(Saved entries)
────────────────────────────────────────
Lemma checkFlush_accepts w s v w' s' : ready w s -> checkFlush ctx key opts w s = (v, w', s') -> blameless v.
Proof.
  intros Hr. unfold checkFlush. destruct (SkipFlush opts); [by intros [= <- <- <-]|].
  intros [(w1 & s1 & E1 & E)|(f & -> & E)]%andThen_inv;
    [|eapply checked_blameless, mustSet_accepts; [| |exact E]; [in_names|done]].
  apply mustSet_accepts in E1 as (_ & Hr1 & _); [|in_names|done].
  apply andThen_inv in E as [(w2 & s2 & E2 & E)|(f & -> & E)]; [|by apply mustFlush_accepts in E as [? _]].
  apply mustFlush_accepts in E2 as [_ Hf]; [|done]. destruct (Hf eq_refl) as (_ & Hr2 & Hgone).
  eapply checked_blameless, mustMiss_accepts; [|apply Hgone|exact E]; done.
Qed.
End Accepts.

(** ** Waiting for expiry *)

Section Expiry.
Context {S : Type} `{HS : Store S} `{HK : !KeySpace S} `{!StoreContract S} `{!Prompt S}.
Variables (ctx : Context) (k : string) (wait deadline B : Z).
Implicit Types (w : World) (s : S).
Hypotheses (HB : deadline <= B) (Hh : B + pollInterval < horizon).

(** No reading is later than [B], but for those that the last sleep has moved. *)
Definition polling w : Prop := world_ok w /\ clockBelow (B + pollInterval) w /\ forall i, w_clock w i <= Z.max B (now w).

Lemma polling_below w : world_ok w -> clockBelow B w -> polling w.
Proof. intros Hw Hb. split; [done|]. split; intros i; specialize (Hb i); unfold pollInterval, Millisecond; lia. Qed.
(* ===== verification/CacheSpec.v ===== *)
(** * What a client of the cache may observe

    An abstract cache, and a checker that decides whether a history, the calls of a
    client with their results and times, is one the abstract cache allows.  For every key
    it keeps what the key may hold, several possibilities where a call has failed.  It
    rejects a history with a stale or invented value, a lost or invented count, a value
    that outlives its TTL, or one that is gone before.  The theorem at the end: every
    history of the facade over a backend that keeps the contracts is allowed.  [Observable]
    is what it asks of the backend; the file, SQL, DynamoDB, Redis and NATS stores have it. *)

From stdpp Require Import functions.
From S2P Require Import Prelude GoStd CacheCore InspectHelpers Shaping Wrapping MemoryStore Cache CacheLaws Locks Remember RateLimit Api CacheTest.
From S2P Require Import RedisStore RedisContract NatsStore NatsContract NatsLaws Rows SqlStore SqlContract SuiteRuns.

(** ** The abstract cache *)

(** What a key may hold: anything, nothing, or a value that is certain to be visible up
    to an instant and certain to be gone after another. *)
Inductive cell :=
| Unknown
| Gone
| Held (v : bytes) (sure limit : Z).

(** The possibilities for each key. *)
Abbreviation knowledge := (string -> list cell).
Definition nothingKnown : knowledge := fun _ => [Unknown].

(** May a read between [t0] and [t1] find [v]? *)
Definition may (t0 t1 : Z) (v : option bytes) (x : cell) : bool :=
  match x, v with
  | Unknown, _ => true
  | Gone, None => true
  | Gone, Some _ => false
  | Held b _ limit, Some b' => bool_decide (b' = b) && (t0 <=? limit)
  | Held _ sure _, None => sure <? t1
  end.

(** May it find the key taken? *)
Definition mayHold (t0 : Z) (x : cell) : bool :=
  match x with Unknown => true | Gone => false | Held _ _ limit => t0 <=? limit end.

(** May a counter that is changed by [delta] come to [n]? *)
Definition mayCount (t0 t1 delta n : Z) (x : cell) : bool :=
  match x with
  | Unknown => true
  | Gone => n =? wrap64 delta
  | Held b sure limit =>
      match ParseInt (string_of_bytes b) with
      | Some c => (t0 <=? limit) && (n =? wrap64 (c + delta))
      | None => false
      end || (sure <? t1) && (n =? wrap64 delta)
  end.

(** ** Histories *)

Inductive call :=
| CGet (key : string)
| CGetString (key : string)
| CBatchGet (keys : list string)
| CPull (key : string)
| CSet (key : string) (value : bytes) (ttl : Z)
| CSetString (key value : string) (ttl : Z)
| CBatchSet (values : list (string * bytes)) (ttl : Z)
| CAdd (key : string) (value : bytes) (ttl : Z)
| CIncrement (key : string) (delta ttl : Z)
| CDecrement (key : string) (delta ttl : Z)
| CDelete (key : string)
| CDeleteMany (keys : list string)
| CFlush.

Inductive outcome :=
| OValue (b : bytes) (ok : bool) (err : option error)
| OText (s : string) (ok : bool) (err : option error)
| OMap (m : gmap string bytes) (err : option error)
| OFlag (b : bool) (err : option error)
| OCount (n : Z) (err : option error)
| ODone (err : option error).

(** A call that began at [ev_start] and returned at [ev_end]. *)
Record event := mkEvent { ev_call : call; ev_out : outcome; ev_start : Z; ev_end : Z }.

(** A call of a method of the interface. *)
Definition perform {C} (api : CacheAPI C) (op : call) : M C outcome :=
  match op with
  | CGet k => let* r := api_GetBytes api k in let '(b, ok, err) := r in ret (OValue b ok err)
  | CGetString k => let* r := api_GetString api k in let '(s, ok, err) := r in ret (OText s ok err)
  | CBatchGet ks => let* r := api_BatchGetBytes api ks in let '(m, err) := r in ret (OMap m err)
  | CPull k => let* r := api_PullBytes api k in let '(b, ok, err) := r in ret (OValue b ok err)
  | CSet k v ttl => let* err := api_SetBytes api k v ttl in ret (ODone err)
  | CSetString k v ttl => let* err := api_SetString api k v ttl in ret (ODone err)
  | CBatchSet kvs ttl => let* err := api_BatchSetBytes api kvs ttl in ret (ODone err)
  | CAdd k v ttl => let* r := api_Add api k v ttl in let '(b, err) := r in ret (OFlag b err)
  | CIncrement k d ttl => let* r := api_Increment api k d ttl in let '(n, err) := r in ret (OCount n err)
  | CDecrement k d ttl => let* r := api_Decrement api k d ttl in let '(n, err) := r in ret (OCount n err)
  | CDelete k => let* err := api_Delete api k in ret (ODone err)
  | CDeleteMany ks => let* err := api_DeleteMany api ks in ret (ODone err)
  | CFlush => let* err := api_Flush api in ret (ODone err)
  end.

(** A client that makes any calls it likes, depending on the results, with any time
    between them. *)
Inductive history {C} (api : CacheAPI C) : World -> C -> list event -> World -> C -> Prop :=
| history_nil w c : history api w c [] w c
| history_cons w c w0 op out w1 c1 evs w2 c2 :
    later w w0 -> perform api op w0 c = (out, w1, c1) -> history api w1 c1 evs w2 c2 ->
    history api w c (mkEvent op out (now w0) (now w1) :: evs) w2 c2.

(** The history of a client that makes the calls [ops] without a pause. *)
Fixpoint record {C} (api : CacheAPI C) (ops : list call) : M C (list event) :=
  match ops with
  | [] => ret []
  | op :: rest => fun w c =>
      let '(out, w1, c1) := perform api op w c in
      let '(evs, w2, c2) := record api rest w1 c1 in (mkEvent op out (now w) (now w1) :: evs, w2, c2)
  end.

(** ** The checker *)

Section Checker.
(** The TTL that stands for a TTL of zero or less, and the resolution of the backend's
    clock. *)
Variables (dflt grain : Z).
#[export] Instance byLine_trans : Transitive byLine.
Proof. intros a b c. unfold byLine. lia. Qed.
#[export] Instance byLine_total : Total byLine.
Proof. intros a b. unfold byLine. lia. Qed.

Lemma declDoc_public `{GoParser} fn fd :
  declDoc (DeclFunc fn) = Some fd <->
  exists doc, fn_Doc fn = Some doc /\ fd = funcDocOf fn doc /\ IsExported (fn_Name fn) = true /\
    (fn_Recv fn = None \/ IsExported (extractReceiverName fn) = true).
Proof.
  simpl. destruct (fn_Doc fn) as [doc|]; [|split; [done | by intros (? & ? & _)]].
  destruct (IsExported (fn_Name fn)); [|split; [done | by intros (? & _ & _ & ? & _)]]. simpl.
  destruct (bool_decide (fn_Recv fn <> None) && negb (IsExported (extractReceiverName fn))) eqn:Er.
  - apply andb_true_iff in Er as [Er Ex]. apply bool_decide_eq_true in Er. apply negb_true_iff in Ex.
    split; [done|]. intros (? & _ & _ & _ & [?|?]); congruence.
  - split; [|by intros (d & [= <-] & -> & _)]. intros [= <-]. exists doc. split; [done|]. split; [done|]. split; [done|].
    apply andb_false_iff in Er as [Er|Er]; [left | right; by apply negb_false_iff in Er].
    apply bool_decide_eq_false in Er. by destruct (fn_Recv fn); [exfalso; apply Er|].
Qed.

(** The declarations of a package, one by one. *)
Lemma packageDocs_public `{GoParser} pkg fd :
  fd ∈ packageDocs (map_to_list pkg) <-> exists fn doc, public pkg fn /\ fn_Doc fn = Some doc /\ fd = funcDocOf fn doc.
Proof.
  unfold packageDocs. rewrite list_elem_of_bind. split.
  - intros ([filename file] & Hfd & Hfile%elem_of_map_to_list). destruct (hasBuildTag file "integration") eqn:Et; [by apply elem_of_nil in Hfd|].
    apply list_elem_of_omap in Hfd as ([fn|] & Hdecl & Efd); [|done]. apply declDoc_public in Efd as (doc & Ed & -> & Hx & Hr).
    exists fn, doc. split; [|done]. exists filename, file. split_and!; [done..|by rewrite Ed|done|done].
  - intros (fn & doc & (filename & file & Hfile & Et & Hdecl & _ & Hx & Hr) & Ed & ->).
    exists (filename, file). split; [|by apply elem_of_map_to_list]. rewrite Et. apply list_elem_of_omap. exists (DeclFunc fn). split; [done|].
    apply declDoc_public. eauto 10.
Qed.
Definition doSetBytes : M (Cache S) unit := ignore (SetBytes benchKey benchValue Minute).
Definition doSetString : M (Cache S) unit := ignore (SetString benchKey "v" Minute).
Definition doSetTypedString : M (Cache S) unit := ignore (Set_ benchKey "v" Minute).
Definition doSetTypedStruct : M (Cache S) unit := ignore (Set_ benchKey (mkBenchProfile "Ada" 7) Minute).
Definition setupGetBytes : M (Cache S) unit := ignore (SetBytes benchKey benchValue Minute).
Definition setupGetString : M (Cache S) unit := ignore (SetString benchKey "v" Minute).
Definition setupGetTypedString : M (Cache S) unit := ignore (Set_ benchKey "v" Minute).
Definition setupGetTypedStruct : M (Cache S) unit := ignore (Set_ benchKey (mkBenchProfile "Ada" 7) Minute).
Definition setupDelete : M (Cache S) unit := ignore (SetBytes benchKey benchValue Minute).
Definition doGetBytes : M (Cache S) unit := ignore (GetBytes benchKey).
Definition doGetString : M (Cache S) unit := ignore (GetString benchKey).
Definition doGetTypedString : M (Cache S) unit := ignore (Get (T := string) benchKey).
Definition doGetTypedStruct : M (Cache S) unit := ignore (Get (T := benchProfile) benchKey).
Definition doDelete : M (Cache S) unit := ignore (Delete benchKey).

(** The map [ops]: setup, if any, and the timed operation. *)
Record benchCase := mkBenchCase { bc_name : string; bc_setup : option (M (Cache S) unit); bc_run : M (Cache S) unit }.
Definition benchCases : list benchCase := [
  mkBenchCase "set_bytes" None doSetBytes;
  mkBenchCase "set_string" None doSetString;
  mkBenchCase "set_typed_string" None doSetTypedString;
  mkBenchCase "set_typed_struct" None doSetTypedStruct;
  mkBenchCase "get_bytes" (Some setupGetBytes) doGetBytes;
  mkBenchCase "get_string" (Some setupGetString) doGetString;
  mkBenchCase "get_typed_string" (Some setupGetTypedString) doGetTypedString;
  mkBenchCase "get_typed_struct" (Some setupGetTypedStruct) doGetTypedStruct;
  mkBenchCase "delete" (Some setupDelete) doDelete].
End Operations.
Arguments benchCase : clear implicits.

(** ** The runs *)

(** [testing.Benchmark]: the values of [b.N] for which it runs the body, and the figures
    it reports (nanoseconds, bytes and allocations of an operation, and [N]). *)
Class Benchmarker := {
  bm_rounds : World -> list nat;
  bm_report : World -> World -> float * float * float * Z
}.

#[local] Existing Instance bt_Store.

Section Runs.
Context `{Benchmarker} `{JSON string} `{JSON benchProfile}.

Section Driver.
Context {S : Type} `{Store S}.

(** [for i := 0; i < b.N; i++] *)
Fixpoint times (n : nat) (fn : M (Cache S) unit) : M (Cache S) unit :=
  match n with
  | O => ret tt
  | Datatypes.S k => fn ;; times k fn
  end.

Definition benchOp (fn : M (Cache S) unit) : M (Cache S) (float * float * float * Z) := fun w c =>
  let '(_, w', c') := forEach (fun n => times n fn) (bm_rounds w) w c in
  (bm_report w w', w', c').

(** The loop over [ops], in the order of the [range]. *)
Fixpoint benchDriver (driver : string) (cases : list (benchCase S)) : M (Cache S) (list benchRow) :=
  match cases with
  | [] => ret []
  | op :: rest =>
      let* _ := match bc_setup op with Some setup => setup | None => ret tt end in
      let* r := benchOp (bc_run op) in
      let '(ns, bytes, allocs, opCount) := r in
      let* rows := benchDriver driver rest in
      ret (mkBenchRow driver (bc_name op) ns bytes allocs opCount :: rows)
  end.
End Driver.

Definition benchTargetRun (t : benchTarget) (driver : string) (order : forall S, Store S -> list (benchCase S)) (w : World)
    : list benchRow * World :=
  let '(rows, w', _) := benchDriver driver (order (bt_S t) (bt_Store t)) w (bt_cache t) in (rows, w').

(** [results[row.Op] = append(results[row.Op], row)] *)
Definition addResult (results : gmap string (list benchRow)) (row : benchRow) : gmap string (list benchRow) :=
  <[Op row := default [] (results !! Op row) ++ [row]]> results.

Definition benchDrivers : list string := ["memory"; "file"; "redis"; "memcached"; "sql_postgres"; "sql_mysql"; "sql_sqlite"].
Definition natsVariants {D} : list (string * list (benchStoreOption D)) := [("nats", []); ("nats_bucket_ttl", [benchWithNATSBucketTTL true])].

(** The machine and the client libraries, as in [BenchBackends.v], and the order of a
    [range] over the operations. *)
Context {machine K N R TLS D Db AwsConfig G : Type}.
Context `{BenchHost machine K N} `{RedisClient R} `{KeyValue K} `{DynamoAPI D} `{SqlDB Db} `{McNet N} `{GoCache G}.
Context `{FileJSON} `{EnvelopeJSON} `{Gzip} `{Crypto}.
Context (redis_NewClient : redisOptions TLS -> R) (sql_Open : string -> string -> Db + error).
Context (LoadDefaultConfig : Context -> string -> AwsConfig + error) (withEndpoint : string -> AwsConfig -> AwsConfig).
Context (NewFromConfig : AwsConfig -> D).
Context (order : forall S, Store S -> list (benchCase S)).
Variable ctx : Context.
#[local] Abbreviation B := (M (benchState machine)).
#[local] Abbreviation results := (gmap string (list benchRow)).
#[local] Abbreviation start := (buildCache (G := G) redis_NewClient sql_Open LoadDefaultConfig withEndpoint NewFromConfig).

(** The timed operations on the cache, which leave the machine alone. *)
Definition measure (t : benchTarget) (driver : string) : B (list benchRow) := fun w s =>
  let '(rows, w) := benchTargetRun t driver order w in (rows, w, s).

(** With the functions that have been deferred, the last one first. *)
Fixpoint runDrivers (drivers : list string) (rs : results) (defers : list cleanup) : B (results * list cleanup) :=
  match drivers with
  | [] => ret (rs, defers)
  | driver :: rest =>
      let* r := start ctx driver [] in
      match r with
      | None => runDrivers rest rs defers
      | Some (t, cleanup) =>
          let* rows := measure t driver in
          runDrivers rest (fold_left addResult rows rs) (cleanup :: defers)
      end
  end.

(** The pair of NATS variants; no rows when one of them cannot be started. *)
Fixpoint runVariants (natsURL : string) (variants : list (string * list (benchStoreOption D))) (pairRows : list benchRow) (defers : list cleanup)
    : B (option (list benchRow) * list cleanup) :=
  match variants with
  | [] => ret (Some pairRows, defers)
  | (name, opts) :: rest =>
      let* r := newNATSBenchCache ctx natsURL opts in
      match r with
      | inr err => complain "benchrender: skip nats pair:" err ;; ret (None, defers)
      | inl (t, cleanup) =>
          let* rows := measure t name in
          runVariants natsURL rest (pairRows ++ rows) (cleanup :: defers)
      end
  end.

Definition runPair (rs : results) (defers : list cleanup) : B (results * list cleanup) :=
  let* r := natsBenchURL ctx in
  match r with
  | None => ret (rs, defers)
  | Some (natsURL, natsServerCleanup) =>
      let* v := runVariants natsURL natsVariants [] (natsServerCleanup :: defers) in
      let '(pairRows, defers) := v in
      ret (match pairRows with Some rows => fold_left addResult rows rs | None => rs end, defers)
  end.

Definition runBenchmarks : B results :=
  let* r := runDrivers benchDrivers ∅ [] in
  let* r := runPair r.1 r.2 in
  forEach (fun cleanup => cleanup) r.2 ;;
  ret r.1.

(** ** What the charts can show *)

(** The rows of an operation. *)
Definition rowsOf (results : gmap string (list benchRow)) (op : string) : list benchRow := default [] (results !! op).

Lemma rowsOf_addResults rows results op : rowsOf (fold_left addResult rows results) op = rowsOf results op ++ filter (fun r => Op r = op) rows.
Proof.
  revert results. induction rows as [|r rows IH]; intros results; simpl; [by rewrite app_nil_r|]. rewrite IH. unfold rowsOf, addResult.
  rewrite filter_cons. destruct (decide (Op r = op)) as [<-|Hne]; [rewrite lookup_insert_eq; simpl; by rewrite <- (assoc_L (++))|].
  by rewrite lookup_insert_ne.
Qed.

(** One row for each operation, in the order of the loop. *)
Lemma benchDriver_rows {S} `{Store S} driver cases w (c : Cache S) rows w' c' :
  benchDriver driver cases w c = (rows, w', c') -> (fun r => (Driver r, Op r)) <$> rows = (fun o => (driver, bc_name o)) <$> cases.
Proof.
  revert w c rows w' c'. induction cases as [|op cases IH]; intros w c rows w' c'; simpl; [by intros [= <- _ _]|].
  unfold bind. destruct (match bc_setup op with Some setup => setup | None => ret tt end w c) as [[u w1] c1].
  destruct (benchOp (bc_run op) w1 c1) as [[[[[ns bs] al] n] w2] c2]. destruct (benchDriver driver cases w2 c2) as [[rows0 w3] c3] eqn:E.
  intros [= <- _ _]. apply IH in E. rewrite !fmap_cons. by f_equal.
Qed.

Hypothesis (Horder : forall S (St : Store S), bc_name <$> order S St ≡ₚ benchChartOps).

(** So the rows of one operation are one. *)
Lemma benchTargetRun_row t driver w rows w' op :
  benchTargetRun t driver order w = (rows, w') -> op ∈ benchChartOps -> Driver <$> filter (fun r => Op r = op) rows = [driver].
Proof.
  unfold benchTargetRun. destruct (benchDriver driver _ w (bt_cache t)) as [[rows0 w0] c0] eqn:E. intros [= <- _] Hop.
  apply benchDriver_rows in E. specialize (Horder (bt_S t) (bt_Store t)).
  assert (NoDup (Op <$> rows0) /\ op ∈ (Op <$> rows0) /\ Forall (fun r => Driver r = driver) rows0) as (Hnd & Hin & Hdr).
  { assert (Op <$> rows0 = bc_name <$> order (bt_S t) (bt_Store t)) as ->.
    { apply (f_equal (fmap snd)) in E. rewrite <- !list_fmap_compose in E. exact E. }
    rewrite Horder. split; [apply (bool_decide_unpack _); by vm_compute|]. split; [done|].
    apply list.Forall_forall. intros r Hr. apply (list_elem_of_fmap_2 (fun r => (Driver r, Op r))) in Hr. rewrite E in Hr.
    apply list_elem_of_fmap in Hr as (o & [= -> _] & _). done. }
  clear E. induction rows0 as [|r rows0 IH]; [by apply elem_of_nil in Hin|]. apply list.Forall_cons in Hdr as [Hd Hdr].
  cbn [fmap list_fmap] in *. apply list.NoDup_cons in Hnd as [Hn Hnd]. rewrite filter_cons. destruct (decide (Op r = op)) as [<-|Hne].
  - simpl. rewrite Hd. f_equal. assert (filter (fun r0 => Op r0 = Op r) rows0 = []) as ->; [|done].
    apply elem_of_nil_inv. intros r' [E Hr']%list_elem_of_filter. apply Hn. rewrite <- E. by apply list_elem_of_fmap_2.
  - apply elem_of_cons in Hin as [->|Hin]; [done | by apply IH].
Qed.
────────────────────────────────────────
» Work instruction: Transcribe verbatim. Cover the lines from the first line of the entries above to the line containing "[|eapply checked_blameless, mustSet_accepts;", inclusive.

» Solution:
Lemma checkFlush_accepts w s v w' s' : ready w s -> checkFlush ctx key opts w s = (v, w', s') -> blameless v.
Proof.
  intros Hr. unfold checkFlush. destruct (SkipFlush opts); [by intros [= <- <- <-]|].
  intros [(w1 & s1 & E1 & E)|(f & -> & E)]%andThen_inv;
    [|eapply checked_blameless, mustSet_accepts; [| |exact E]; [in_names|done]].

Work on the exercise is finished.